[Collection entries]
Lemma open_slot_view which db s :
  geo_inv s ->
  view (mkGeo (set_handle which (next_handle (heap s)) (dbs s)) (swapped_heap which db s)) = set_slot which db (view s).
Proof.
  intros I. assert (Hs : forall w, slot_db (mkGeo (set_handle which (next_handle (heap s)) (dbs s)) (swapped_heap which db s)) w
    = if bool_decide (w = which) then Some db else slot_db s w).
  { intros w. unfold slot_db. cbn [dbs heap]. rewrite slot_open_set, slot_handle_set, swapped_lookup by done.
    case_bool_decide as Ew; cbn; [by rewrite bool_decide_eq_true_2 by done|].
    destruct (slot_open w (dbs s)) eqn:Eo; [|done].
    assert (Hl : is_Some (live (heap s) !! slot_handle w (dbs s))) by (apply (inv_live _ I); eauto).
    pose proof (inv_next _ I _ Hl). rewrite bool_decide_eq_false_2 by lia.
    destruct (slot_open which (dbs s)) eqn:Ew2; [|done]. cbn. rewrite bool_decide_eq_false_2; [done|].
    intros He. apply Ew. by apply (inv_distinct _ I). }
  unfold view. rewrite !Hs. by destruct which.
Qed.

(** ** Sequences of operations *)

Record open_call := mkCall { call_fs : file_system; call_slot : slot; call_path : bytes }.

Fixpoint run_opens (calls : list open_call) (s : geo_state) : option (list (option bytes) * geo_state) :=
  match calls with
  | [] => Some ([], s)
  | c :: calls' =>
      '(err, s1) ← open_slot (call_fs c) (call_slot c) (call_path c) s;
      '(errs, s2) ← run_opens calls' s1;
      Some (err :: errs, s2)
  end.

Fixpoint spec_opens (calls : list open_call) (v : geo_view) : list (option bytes) * geo_view :=
  match calls with
  | [] => ([], v)
  | c :: calls' =>
      let '(err, v1) := spec_open (call_fs c) (call_slot c) (call_path c) v in
      let '(errs, v2) := spec_opens calls' v1 in
      (err :: errs, v2)
  end.

Lemma open_slot_refines fs which path s : geo_inv s ->
  exists err s', open_slot fs which path s = Some (err, s') /\ geo_inv s' /\
    spec_open fs which path (view s) = (err, view s').
Proof.
  intros I. unfold spec_open. destruct (fs (c_str path)) as [status|db] eqn:Hfs.
  - by rewrite (open_slot_failed _ _ _ _ _ Hfs); eauto.
  - rewrite (open_slot_ok _ _ _ _ _ I Hfs). do 2 eexists. split; [done|].
    split; [by apply open_slot_inv|]. by rewrite open_slot_view.
Qed.

Lemma run_opens_refines calls s : geo_inv s ->
  exists errs s', run_opens calls s = Some (errs, s') /\ geo_inv s' /\
    spec_opens calls (view s) = (errs, view s').
Proof.
  revert s. induction calls as [|c calls IH]; intros s I; [by exists [], s|].
  destruct (open_slot_refines (call_fs c) (call_slot c) (call_path c) s I) as (err & s1 & E1 & I1 & S1).
  destruct (IH s1 I1) as (errs & s2 & E2 & I2 & S2).
  exists (err :: errs), s2. cbn. rewrite E1. cbn. rewrite E2. cbn. rewrite S1, S2. done.
Qed.

Lemma slot_db_live s which db : slot_db s which = Some db ->
  slot_open which (dbs s) = true /\ live (heap s) !! slot_handle which (dbs s) = Some db.
Proof. unfold slot_db. by destruct (slot_open which (dbs s)). Qed.

Lemma slot_db_some s which : geo_inv s -> slot_open which (dbs s) = true ->
  exists db, slot_db s which = Some db /\ live (heap s) !! slot_handle which (dbs s) = Some db.
Proof.
  intros I Ho. apply slot_db_open in Ho as [db Hdb]; [|done]. exists db. split; [done|]. by apply slot_db_live in Hdb as [_ ?].
Qed.

Lemma consult_opt_error db addr use r : consult_opt db addr use (r, true) = (r, true).
Proof. by destruct db. Qed.

(** One stage of [lookup]. *)
Lemma lookup_stage s which addr use r e : geo_inv s ->
  (if slot_open which (dbs s) && negb e then
     db ← live (heap s) !! slot_handle which (dbs s); Some (consult db addr use r e)
   else Some (r, e)) = Some (consult_opt (slot_db s which) addr use (r, e)).
Proof.
  intros I. destruct (slot_open which (dbs s)) eqn:Eo; cbn [andb].
  - destruct (slot_db_some s which I Eo) as (db & -> & Hl). rewrite Hl. cbn. by destruct e.
  - unfold slot_db. by rewrite Eo.
Qed.

Lemma lookup_view s addr : geo_inv s -> lookup s addr = Some (spec_lookup (view s) addr).
Proof.
  intros I. unfold lookup.
  pose proof (lookup_stage s Country addr use_country GeoIpResult_default false I) as H1.
  rewrite andb_true_r in H1. cbn [slot_open slot_handle] in H1. rewrite H1. cbn [mbind option_bind].
  destruct (consult_opt (slot_db s Country) addr use_country (GeoIpResult_default, false)) as [r1 e1] eqn:E1.
  pose proof (lookup_stage s Asn addr use_asn r1 e1 I) as H2. cbn [slot_open slot_handle] in H2. rewrite H2.
  cbn [mbind option_bind].
  destruct (consult_opt (slot_db s Asn) addr use_asn (r1, e1)) as [r2 e2] eqn:E2.
  pose proof (lookup_stage s City addr (use_city (country_open_ (dbs s))) r2 e2 I) as H3.
  cbn [slot_open slot_handle] in H3. rewrite H3. f_equal. unfold spec_lookup. cbn [view vcountry vasn vcity].
  rewrite E1, E2. f_equal. f_equal.
  pose proof (slot_db_open s Country I) as Hc. cbn [slot_open] in Hc.
  destruct (country_open_ (dbs s)); symmetry; [rewrite bool_decide_eq_true|rewrite bool_decide_eq_false]; naive_solver.
Qed.

(** ** Closing *)

(** Closing the slots of a list one by one, when they own all live handles. *)
Fixpoint close_slots (ws : list slot) (d : GeoIpDatabases) (h : mmdb_heap) : option mmdb_heap :=
  match ws with
  | [] => Some h
  | w :: ws' => h' ← close_if (slot_open w d) (slot_handle w d) h; close_slots ws' d h'
  end.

◆ Activity
Go through the data above from its first line and copy each line exactly, stopping once the line with "slot_db s w)." has been copied.

◆ Task response
Lemma open_slot_view which db s :
  geo_inv s ->
  view (mkGeo (set_handle which (next_handle (heap s)) (dbs s)) (swapped_heap which db s)) = set_slot which db (view s).
Proof.
  intros I. assert (Hs : forall w, slot_db (mkGeo (set_handle which (next_handle (heap s)) (dbs s)) (swapped_heap which db s)) w
    = if bool_decide (w = which) then Some db else slot_db s w).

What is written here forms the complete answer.